- Task item: Your answer should consist only of the lines below from the one with "outcome (list KConfuzzConfigAction)" through the one with "Definition supported_action (action", copied exactly.
......
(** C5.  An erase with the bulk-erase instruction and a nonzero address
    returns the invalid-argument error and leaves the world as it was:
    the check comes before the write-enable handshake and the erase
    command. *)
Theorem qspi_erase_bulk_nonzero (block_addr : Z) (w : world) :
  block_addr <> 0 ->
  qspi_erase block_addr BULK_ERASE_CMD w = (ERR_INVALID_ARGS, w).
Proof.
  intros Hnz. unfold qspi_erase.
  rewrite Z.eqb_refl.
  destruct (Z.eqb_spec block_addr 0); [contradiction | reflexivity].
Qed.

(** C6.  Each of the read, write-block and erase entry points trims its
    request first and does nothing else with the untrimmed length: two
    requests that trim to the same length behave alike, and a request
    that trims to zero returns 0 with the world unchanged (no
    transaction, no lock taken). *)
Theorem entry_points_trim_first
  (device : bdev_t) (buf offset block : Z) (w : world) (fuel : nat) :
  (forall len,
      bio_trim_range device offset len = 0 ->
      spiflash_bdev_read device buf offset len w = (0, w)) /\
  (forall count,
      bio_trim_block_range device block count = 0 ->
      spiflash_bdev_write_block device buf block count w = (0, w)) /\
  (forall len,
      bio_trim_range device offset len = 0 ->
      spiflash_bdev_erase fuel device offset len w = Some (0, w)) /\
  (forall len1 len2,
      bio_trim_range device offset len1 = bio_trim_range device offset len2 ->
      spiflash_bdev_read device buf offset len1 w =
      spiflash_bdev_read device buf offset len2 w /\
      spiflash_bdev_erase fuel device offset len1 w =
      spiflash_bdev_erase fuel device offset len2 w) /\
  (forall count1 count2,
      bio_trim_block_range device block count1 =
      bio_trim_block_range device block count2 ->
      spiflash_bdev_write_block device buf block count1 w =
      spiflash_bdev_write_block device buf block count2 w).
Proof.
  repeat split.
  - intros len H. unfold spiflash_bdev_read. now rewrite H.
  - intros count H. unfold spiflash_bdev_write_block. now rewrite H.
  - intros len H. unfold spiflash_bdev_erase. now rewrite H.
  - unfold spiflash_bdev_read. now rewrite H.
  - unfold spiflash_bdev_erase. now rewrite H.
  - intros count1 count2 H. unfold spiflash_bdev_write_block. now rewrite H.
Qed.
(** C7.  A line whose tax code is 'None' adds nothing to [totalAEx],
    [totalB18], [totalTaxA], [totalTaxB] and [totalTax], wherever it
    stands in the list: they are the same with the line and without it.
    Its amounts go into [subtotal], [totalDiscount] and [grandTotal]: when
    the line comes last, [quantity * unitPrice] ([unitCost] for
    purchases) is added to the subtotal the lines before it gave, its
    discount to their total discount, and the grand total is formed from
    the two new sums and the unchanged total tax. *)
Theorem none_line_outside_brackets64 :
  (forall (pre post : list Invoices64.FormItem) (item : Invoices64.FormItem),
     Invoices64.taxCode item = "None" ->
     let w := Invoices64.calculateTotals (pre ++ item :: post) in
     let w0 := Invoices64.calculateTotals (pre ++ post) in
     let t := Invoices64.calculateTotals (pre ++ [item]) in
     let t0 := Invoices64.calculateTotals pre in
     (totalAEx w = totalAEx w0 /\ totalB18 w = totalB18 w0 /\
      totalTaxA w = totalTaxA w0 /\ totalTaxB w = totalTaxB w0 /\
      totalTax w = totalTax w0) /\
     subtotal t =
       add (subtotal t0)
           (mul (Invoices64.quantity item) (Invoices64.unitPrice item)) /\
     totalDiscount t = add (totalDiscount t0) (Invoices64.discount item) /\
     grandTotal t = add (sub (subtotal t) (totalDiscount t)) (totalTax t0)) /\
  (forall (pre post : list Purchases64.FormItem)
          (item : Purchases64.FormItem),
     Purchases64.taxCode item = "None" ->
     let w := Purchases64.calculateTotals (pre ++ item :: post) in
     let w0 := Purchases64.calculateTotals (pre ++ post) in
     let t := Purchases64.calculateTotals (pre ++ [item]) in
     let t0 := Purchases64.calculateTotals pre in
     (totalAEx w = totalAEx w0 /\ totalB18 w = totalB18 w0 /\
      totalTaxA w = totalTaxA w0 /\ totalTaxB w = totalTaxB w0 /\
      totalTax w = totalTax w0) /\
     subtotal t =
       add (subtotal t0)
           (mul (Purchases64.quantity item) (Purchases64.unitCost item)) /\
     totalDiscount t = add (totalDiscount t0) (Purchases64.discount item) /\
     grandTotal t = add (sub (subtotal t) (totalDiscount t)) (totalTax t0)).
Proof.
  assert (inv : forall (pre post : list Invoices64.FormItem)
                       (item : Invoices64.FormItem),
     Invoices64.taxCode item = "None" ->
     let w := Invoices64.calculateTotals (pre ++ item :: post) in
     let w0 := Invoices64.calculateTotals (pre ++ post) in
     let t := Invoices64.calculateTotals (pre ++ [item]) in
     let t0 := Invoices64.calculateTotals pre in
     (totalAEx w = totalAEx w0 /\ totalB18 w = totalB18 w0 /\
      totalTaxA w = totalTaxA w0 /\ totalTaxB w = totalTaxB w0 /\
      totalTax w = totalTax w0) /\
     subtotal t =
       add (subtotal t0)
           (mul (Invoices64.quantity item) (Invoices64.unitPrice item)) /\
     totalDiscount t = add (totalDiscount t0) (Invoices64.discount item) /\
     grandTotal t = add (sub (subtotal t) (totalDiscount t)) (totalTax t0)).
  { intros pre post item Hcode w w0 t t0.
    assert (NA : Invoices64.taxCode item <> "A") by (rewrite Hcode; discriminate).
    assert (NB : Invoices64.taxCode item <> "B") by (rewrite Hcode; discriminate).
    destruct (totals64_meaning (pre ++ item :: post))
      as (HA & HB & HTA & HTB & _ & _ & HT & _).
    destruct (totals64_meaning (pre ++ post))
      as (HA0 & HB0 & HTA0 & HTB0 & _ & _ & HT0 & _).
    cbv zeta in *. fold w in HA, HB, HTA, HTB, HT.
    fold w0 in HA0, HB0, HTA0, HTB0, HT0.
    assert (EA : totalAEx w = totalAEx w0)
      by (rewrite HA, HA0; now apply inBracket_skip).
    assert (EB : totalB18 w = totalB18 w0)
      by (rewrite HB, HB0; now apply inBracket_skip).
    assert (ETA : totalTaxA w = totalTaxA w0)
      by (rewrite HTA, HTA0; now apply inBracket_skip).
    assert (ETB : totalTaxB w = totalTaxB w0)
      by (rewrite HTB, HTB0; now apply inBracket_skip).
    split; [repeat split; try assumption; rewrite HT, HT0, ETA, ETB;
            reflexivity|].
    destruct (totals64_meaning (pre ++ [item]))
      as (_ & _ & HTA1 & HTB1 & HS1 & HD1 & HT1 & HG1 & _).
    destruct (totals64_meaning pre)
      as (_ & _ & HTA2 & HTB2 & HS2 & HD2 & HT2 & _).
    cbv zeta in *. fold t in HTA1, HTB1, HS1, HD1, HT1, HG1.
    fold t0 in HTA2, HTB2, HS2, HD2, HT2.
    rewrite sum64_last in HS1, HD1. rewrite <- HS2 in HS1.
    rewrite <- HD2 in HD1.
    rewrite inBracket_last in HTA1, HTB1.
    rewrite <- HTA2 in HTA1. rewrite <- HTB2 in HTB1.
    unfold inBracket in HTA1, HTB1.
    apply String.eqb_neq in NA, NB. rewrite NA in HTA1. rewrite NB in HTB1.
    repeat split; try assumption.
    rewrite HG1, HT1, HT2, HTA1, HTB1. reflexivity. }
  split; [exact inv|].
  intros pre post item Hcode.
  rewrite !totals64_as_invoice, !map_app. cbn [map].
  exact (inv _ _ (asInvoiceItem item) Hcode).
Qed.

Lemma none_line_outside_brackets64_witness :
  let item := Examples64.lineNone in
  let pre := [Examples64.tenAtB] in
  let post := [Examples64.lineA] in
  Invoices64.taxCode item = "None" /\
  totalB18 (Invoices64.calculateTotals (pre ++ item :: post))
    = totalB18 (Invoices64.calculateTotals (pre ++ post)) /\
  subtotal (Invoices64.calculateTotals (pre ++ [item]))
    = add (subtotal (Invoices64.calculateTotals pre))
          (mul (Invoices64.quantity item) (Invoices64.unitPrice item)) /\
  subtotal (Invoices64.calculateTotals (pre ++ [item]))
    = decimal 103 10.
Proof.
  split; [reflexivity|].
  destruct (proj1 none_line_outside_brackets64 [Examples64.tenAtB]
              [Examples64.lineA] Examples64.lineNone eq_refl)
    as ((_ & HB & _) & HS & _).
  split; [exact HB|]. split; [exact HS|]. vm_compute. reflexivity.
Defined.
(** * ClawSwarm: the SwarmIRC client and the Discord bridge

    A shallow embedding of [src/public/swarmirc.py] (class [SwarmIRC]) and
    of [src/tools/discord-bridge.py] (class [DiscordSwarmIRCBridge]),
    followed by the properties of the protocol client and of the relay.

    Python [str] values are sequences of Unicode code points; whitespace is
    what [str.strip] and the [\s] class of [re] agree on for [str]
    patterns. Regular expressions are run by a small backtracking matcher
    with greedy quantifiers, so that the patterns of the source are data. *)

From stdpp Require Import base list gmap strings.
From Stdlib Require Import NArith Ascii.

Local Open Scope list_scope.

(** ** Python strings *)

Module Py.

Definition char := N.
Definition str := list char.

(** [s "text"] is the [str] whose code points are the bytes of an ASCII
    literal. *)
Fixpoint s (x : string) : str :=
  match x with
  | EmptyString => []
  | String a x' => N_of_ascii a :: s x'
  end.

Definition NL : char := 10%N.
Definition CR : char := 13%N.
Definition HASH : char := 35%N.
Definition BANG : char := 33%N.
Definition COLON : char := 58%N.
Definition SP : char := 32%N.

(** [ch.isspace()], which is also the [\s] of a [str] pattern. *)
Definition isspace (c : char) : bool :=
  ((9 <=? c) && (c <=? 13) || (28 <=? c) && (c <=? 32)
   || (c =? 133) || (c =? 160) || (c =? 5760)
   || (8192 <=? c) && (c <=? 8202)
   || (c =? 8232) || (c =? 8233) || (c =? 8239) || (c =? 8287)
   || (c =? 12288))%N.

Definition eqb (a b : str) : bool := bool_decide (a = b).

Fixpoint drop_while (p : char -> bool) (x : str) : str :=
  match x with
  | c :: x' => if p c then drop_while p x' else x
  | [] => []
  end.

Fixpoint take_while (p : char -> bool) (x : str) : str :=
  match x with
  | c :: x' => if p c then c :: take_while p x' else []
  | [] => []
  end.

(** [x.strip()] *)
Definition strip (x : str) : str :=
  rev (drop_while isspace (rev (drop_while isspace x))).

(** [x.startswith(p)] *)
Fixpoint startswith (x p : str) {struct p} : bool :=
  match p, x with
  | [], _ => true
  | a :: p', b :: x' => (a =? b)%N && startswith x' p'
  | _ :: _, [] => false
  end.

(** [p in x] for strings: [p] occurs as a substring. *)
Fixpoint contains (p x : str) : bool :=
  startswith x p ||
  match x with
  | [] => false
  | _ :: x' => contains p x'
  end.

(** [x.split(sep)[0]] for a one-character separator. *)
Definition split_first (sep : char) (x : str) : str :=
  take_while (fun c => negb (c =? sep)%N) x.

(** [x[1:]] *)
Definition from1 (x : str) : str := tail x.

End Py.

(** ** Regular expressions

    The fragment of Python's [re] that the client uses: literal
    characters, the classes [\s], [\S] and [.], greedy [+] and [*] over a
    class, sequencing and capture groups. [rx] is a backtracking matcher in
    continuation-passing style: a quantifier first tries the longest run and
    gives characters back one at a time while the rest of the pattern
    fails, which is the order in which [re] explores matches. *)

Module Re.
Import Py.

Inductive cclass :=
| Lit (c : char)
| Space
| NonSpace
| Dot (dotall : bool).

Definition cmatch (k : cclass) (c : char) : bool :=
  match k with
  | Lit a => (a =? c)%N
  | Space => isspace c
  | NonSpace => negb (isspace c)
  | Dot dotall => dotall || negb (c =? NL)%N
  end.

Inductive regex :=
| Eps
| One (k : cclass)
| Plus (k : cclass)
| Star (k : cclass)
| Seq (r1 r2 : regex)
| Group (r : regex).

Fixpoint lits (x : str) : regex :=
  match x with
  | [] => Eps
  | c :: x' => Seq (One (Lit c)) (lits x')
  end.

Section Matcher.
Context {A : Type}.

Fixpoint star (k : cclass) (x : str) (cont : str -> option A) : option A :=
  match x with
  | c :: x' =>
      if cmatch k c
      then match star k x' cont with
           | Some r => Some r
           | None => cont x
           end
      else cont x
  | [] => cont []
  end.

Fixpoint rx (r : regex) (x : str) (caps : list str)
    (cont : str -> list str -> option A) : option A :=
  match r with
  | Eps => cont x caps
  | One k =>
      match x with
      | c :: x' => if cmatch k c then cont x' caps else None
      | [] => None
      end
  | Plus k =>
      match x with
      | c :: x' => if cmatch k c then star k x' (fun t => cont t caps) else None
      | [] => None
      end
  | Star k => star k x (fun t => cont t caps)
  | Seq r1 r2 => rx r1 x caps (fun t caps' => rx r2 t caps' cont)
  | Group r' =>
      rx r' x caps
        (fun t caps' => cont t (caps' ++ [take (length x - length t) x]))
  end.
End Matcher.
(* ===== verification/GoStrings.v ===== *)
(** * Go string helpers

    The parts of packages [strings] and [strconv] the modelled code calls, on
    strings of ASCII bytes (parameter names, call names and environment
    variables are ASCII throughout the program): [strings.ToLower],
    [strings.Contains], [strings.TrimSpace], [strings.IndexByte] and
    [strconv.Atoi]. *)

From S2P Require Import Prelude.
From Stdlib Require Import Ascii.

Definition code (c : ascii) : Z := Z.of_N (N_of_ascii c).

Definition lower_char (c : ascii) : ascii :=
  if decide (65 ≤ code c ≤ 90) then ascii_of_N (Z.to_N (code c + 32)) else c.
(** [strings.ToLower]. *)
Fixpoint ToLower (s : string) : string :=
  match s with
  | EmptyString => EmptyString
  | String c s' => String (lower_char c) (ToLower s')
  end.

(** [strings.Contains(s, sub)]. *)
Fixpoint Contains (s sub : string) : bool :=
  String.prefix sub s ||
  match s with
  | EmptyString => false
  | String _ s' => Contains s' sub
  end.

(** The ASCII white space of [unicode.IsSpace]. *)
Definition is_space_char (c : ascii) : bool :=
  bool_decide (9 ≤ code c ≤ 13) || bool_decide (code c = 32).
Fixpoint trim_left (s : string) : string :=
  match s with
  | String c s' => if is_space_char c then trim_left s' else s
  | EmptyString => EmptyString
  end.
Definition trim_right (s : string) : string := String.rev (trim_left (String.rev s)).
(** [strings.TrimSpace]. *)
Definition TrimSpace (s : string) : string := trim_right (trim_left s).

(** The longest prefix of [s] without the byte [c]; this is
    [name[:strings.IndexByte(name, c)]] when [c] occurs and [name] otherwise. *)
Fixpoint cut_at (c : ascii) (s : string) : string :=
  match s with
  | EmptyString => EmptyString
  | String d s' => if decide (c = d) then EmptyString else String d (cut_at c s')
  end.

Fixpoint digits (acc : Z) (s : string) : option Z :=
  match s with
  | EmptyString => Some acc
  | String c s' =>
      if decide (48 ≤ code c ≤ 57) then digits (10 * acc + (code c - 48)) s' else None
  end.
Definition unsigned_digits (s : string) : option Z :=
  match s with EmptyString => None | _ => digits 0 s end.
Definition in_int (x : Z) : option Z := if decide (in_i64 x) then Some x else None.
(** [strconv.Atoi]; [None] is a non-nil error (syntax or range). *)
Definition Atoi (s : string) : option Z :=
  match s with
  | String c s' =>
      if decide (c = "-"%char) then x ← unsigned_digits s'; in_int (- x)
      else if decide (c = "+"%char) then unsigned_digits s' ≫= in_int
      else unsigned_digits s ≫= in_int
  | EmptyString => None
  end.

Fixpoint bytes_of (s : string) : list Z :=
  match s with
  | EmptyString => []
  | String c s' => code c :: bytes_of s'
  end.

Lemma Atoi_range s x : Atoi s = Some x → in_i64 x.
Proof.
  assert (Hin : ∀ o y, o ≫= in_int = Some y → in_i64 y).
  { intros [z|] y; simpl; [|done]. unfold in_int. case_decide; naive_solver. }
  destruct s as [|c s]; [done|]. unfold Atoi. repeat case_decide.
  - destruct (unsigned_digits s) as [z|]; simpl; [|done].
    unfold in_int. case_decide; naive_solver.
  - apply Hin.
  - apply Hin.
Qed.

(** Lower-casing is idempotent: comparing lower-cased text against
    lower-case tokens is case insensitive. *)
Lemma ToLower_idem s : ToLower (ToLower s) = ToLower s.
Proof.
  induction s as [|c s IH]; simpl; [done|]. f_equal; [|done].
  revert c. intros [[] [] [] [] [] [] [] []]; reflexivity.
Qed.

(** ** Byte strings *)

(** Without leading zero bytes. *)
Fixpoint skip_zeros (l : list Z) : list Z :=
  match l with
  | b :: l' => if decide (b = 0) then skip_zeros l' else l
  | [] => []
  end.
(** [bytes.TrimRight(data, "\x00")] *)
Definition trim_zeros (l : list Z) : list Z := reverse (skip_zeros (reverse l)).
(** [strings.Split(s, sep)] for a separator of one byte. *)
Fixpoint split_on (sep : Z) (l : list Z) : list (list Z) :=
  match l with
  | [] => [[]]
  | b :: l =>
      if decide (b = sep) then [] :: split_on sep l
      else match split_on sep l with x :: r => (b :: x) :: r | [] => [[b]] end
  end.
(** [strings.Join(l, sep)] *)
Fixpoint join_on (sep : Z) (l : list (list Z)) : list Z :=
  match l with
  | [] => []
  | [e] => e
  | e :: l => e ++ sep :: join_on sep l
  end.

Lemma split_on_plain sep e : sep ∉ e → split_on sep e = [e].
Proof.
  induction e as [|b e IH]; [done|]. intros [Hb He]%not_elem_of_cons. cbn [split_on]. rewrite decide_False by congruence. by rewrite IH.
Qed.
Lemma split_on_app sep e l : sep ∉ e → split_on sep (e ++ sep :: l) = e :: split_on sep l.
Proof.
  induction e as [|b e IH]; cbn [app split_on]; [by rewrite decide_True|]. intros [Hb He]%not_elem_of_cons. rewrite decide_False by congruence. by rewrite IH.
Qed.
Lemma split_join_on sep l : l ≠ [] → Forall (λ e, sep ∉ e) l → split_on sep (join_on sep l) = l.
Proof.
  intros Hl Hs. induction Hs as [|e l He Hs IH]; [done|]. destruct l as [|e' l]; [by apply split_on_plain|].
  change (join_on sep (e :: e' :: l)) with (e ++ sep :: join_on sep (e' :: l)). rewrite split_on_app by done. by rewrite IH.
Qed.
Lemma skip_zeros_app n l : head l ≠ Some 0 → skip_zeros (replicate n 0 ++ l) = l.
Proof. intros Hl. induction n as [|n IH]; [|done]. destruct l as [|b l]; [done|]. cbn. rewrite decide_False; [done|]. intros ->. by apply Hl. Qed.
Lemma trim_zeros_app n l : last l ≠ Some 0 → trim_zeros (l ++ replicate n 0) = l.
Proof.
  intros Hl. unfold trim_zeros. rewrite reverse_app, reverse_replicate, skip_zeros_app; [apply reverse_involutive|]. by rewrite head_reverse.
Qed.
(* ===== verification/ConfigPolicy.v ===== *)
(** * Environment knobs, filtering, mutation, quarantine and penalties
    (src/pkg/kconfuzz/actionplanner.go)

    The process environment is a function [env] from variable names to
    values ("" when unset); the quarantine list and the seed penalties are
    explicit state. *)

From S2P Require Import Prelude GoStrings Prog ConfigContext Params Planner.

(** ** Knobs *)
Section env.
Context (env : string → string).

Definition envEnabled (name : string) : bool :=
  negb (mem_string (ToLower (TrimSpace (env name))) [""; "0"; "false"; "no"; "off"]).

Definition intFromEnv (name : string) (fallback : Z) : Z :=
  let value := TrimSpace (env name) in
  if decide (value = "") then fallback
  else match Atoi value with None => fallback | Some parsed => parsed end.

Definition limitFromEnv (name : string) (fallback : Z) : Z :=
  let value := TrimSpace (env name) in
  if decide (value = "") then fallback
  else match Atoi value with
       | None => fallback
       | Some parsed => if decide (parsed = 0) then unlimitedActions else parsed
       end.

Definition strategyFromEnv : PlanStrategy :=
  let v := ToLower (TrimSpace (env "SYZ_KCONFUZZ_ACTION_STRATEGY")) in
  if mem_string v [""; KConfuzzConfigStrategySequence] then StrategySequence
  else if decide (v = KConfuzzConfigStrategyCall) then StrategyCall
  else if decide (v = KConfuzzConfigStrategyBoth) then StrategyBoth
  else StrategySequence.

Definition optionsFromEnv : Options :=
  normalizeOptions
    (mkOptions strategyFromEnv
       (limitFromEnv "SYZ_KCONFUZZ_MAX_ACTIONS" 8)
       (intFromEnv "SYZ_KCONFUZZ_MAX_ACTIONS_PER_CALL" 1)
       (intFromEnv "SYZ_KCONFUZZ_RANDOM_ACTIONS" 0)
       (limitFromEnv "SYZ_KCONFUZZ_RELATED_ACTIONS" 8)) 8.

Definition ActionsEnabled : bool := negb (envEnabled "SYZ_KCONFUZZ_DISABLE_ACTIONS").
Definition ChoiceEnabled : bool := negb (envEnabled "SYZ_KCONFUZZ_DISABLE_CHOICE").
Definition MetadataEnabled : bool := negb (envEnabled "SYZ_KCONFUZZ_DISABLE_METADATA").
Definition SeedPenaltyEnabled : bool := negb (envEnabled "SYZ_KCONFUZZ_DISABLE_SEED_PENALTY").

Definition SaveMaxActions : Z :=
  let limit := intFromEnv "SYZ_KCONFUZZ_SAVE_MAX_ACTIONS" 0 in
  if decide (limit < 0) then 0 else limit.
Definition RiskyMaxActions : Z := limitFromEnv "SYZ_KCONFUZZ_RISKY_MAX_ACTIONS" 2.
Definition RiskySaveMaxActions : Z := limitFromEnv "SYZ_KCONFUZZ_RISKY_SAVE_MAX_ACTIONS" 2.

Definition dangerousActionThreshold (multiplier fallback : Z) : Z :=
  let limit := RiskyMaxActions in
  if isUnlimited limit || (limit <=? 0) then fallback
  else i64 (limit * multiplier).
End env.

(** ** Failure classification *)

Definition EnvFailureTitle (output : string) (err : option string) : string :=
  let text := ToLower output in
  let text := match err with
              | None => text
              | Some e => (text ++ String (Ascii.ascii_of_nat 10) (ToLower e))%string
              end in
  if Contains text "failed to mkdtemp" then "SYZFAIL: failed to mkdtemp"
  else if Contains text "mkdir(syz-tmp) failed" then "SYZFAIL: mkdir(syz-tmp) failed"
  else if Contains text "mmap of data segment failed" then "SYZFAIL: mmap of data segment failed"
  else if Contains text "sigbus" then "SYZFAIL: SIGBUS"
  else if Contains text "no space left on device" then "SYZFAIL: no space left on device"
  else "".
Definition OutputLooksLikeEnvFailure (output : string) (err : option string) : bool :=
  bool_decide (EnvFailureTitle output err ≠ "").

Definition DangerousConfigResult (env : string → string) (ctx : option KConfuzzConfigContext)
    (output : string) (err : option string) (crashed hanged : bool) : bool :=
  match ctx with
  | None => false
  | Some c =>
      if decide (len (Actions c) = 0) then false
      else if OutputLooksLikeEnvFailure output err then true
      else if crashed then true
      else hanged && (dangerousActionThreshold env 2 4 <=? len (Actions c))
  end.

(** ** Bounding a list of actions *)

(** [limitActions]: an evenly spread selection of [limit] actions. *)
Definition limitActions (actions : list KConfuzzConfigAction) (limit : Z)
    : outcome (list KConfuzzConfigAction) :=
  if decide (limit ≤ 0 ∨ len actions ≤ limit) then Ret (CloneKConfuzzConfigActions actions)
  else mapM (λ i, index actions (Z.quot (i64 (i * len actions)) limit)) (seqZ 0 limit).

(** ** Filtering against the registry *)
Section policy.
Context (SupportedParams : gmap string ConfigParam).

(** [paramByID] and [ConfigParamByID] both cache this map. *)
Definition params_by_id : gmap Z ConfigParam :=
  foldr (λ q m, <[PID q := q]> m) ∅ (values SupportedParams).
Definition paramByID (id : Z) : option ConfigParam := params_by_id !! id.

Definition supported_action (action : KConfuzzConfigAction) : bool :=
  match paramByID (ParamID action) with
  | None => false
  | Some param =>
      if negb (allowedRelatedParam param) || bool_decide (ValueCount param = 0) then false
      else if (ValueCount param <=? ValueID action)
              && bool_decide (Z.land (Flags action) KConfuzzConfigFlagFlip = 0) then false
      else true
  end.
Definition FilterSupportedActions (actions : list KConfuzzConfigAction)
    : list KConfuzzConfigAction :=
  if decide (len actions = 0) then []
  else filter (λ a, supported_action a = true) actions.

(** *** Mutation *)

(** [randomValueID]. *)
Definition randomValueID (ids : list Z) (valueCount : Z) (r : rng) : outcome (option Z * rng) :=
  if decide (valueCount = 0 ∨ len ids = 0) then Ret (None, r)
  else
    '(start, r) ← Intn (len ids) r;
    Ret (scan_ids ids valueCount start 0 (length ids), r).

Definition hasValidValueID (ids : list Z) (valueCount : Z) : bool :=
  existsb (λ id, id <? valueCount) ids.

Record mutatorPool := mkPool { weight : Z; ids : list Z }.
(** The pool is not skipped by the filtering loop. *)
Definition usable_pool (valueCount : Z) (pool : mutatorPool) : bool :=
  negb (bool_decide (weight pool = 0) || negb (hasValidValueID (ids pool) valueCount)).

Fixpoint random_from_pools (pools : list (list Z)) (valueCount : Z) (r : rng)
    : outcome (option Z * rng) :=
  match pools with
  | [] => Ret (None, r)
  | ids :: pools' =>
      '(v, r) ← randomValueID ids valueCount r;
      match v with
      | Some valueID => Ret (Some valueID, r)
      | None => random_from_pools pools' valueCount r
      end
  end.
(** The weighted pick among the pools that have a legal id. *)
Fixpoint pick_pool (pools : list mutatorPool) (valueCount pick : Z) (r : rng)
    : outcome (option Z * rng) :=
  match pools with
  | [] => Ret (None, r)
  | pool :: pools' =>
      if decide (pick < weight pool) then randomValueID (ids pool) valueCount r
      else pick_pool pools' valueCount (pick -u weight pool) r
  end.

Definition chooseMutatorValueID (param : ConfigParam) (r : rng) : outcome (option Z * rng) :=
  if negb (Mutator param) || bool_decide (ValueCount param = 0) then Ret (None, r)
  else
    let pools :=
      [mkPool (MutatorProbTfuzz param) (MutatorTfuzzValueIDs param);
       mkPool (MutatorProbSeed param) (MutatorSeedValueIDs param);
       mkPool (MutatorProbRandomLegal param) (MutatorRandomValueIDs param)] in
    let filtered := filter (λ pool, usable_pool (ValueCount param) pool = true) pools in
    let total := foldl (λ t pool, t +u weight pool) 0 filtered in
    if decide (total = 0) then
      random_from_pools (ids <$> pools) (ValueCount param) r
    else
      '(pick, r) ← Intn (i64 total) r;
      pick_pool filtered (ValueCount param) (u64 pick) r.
......
- Exercise response:
    : outcome (list KConfuzzConfigAction) :=
  if decide (limit ≤ 0 ∨ len actions ≤ limit) then Ret (CloneKConfuzzConfigActions actions)
  else mapM (λ i, index actions (Z.quot (i64 (i * len actions)) limit)) (seqZ 0 limit).

(** ** Filtering against the registry *)
Section policy.
Context (SupportedParams : gmap string ConfigParam).

(** [paramByID] and [ConfigParamByID] both cache this map. *)
Definition params_by_id : gmap Z ConfigParam :=
  foldr (λ q m, <[PID q := q]> m) ∅ (values SupportedParams).
Definition paramByID (id : Z) : option ConfigParam := params_by_id !! id.

Definition supported_action (action : KConfuzzConfigAction) : bool :=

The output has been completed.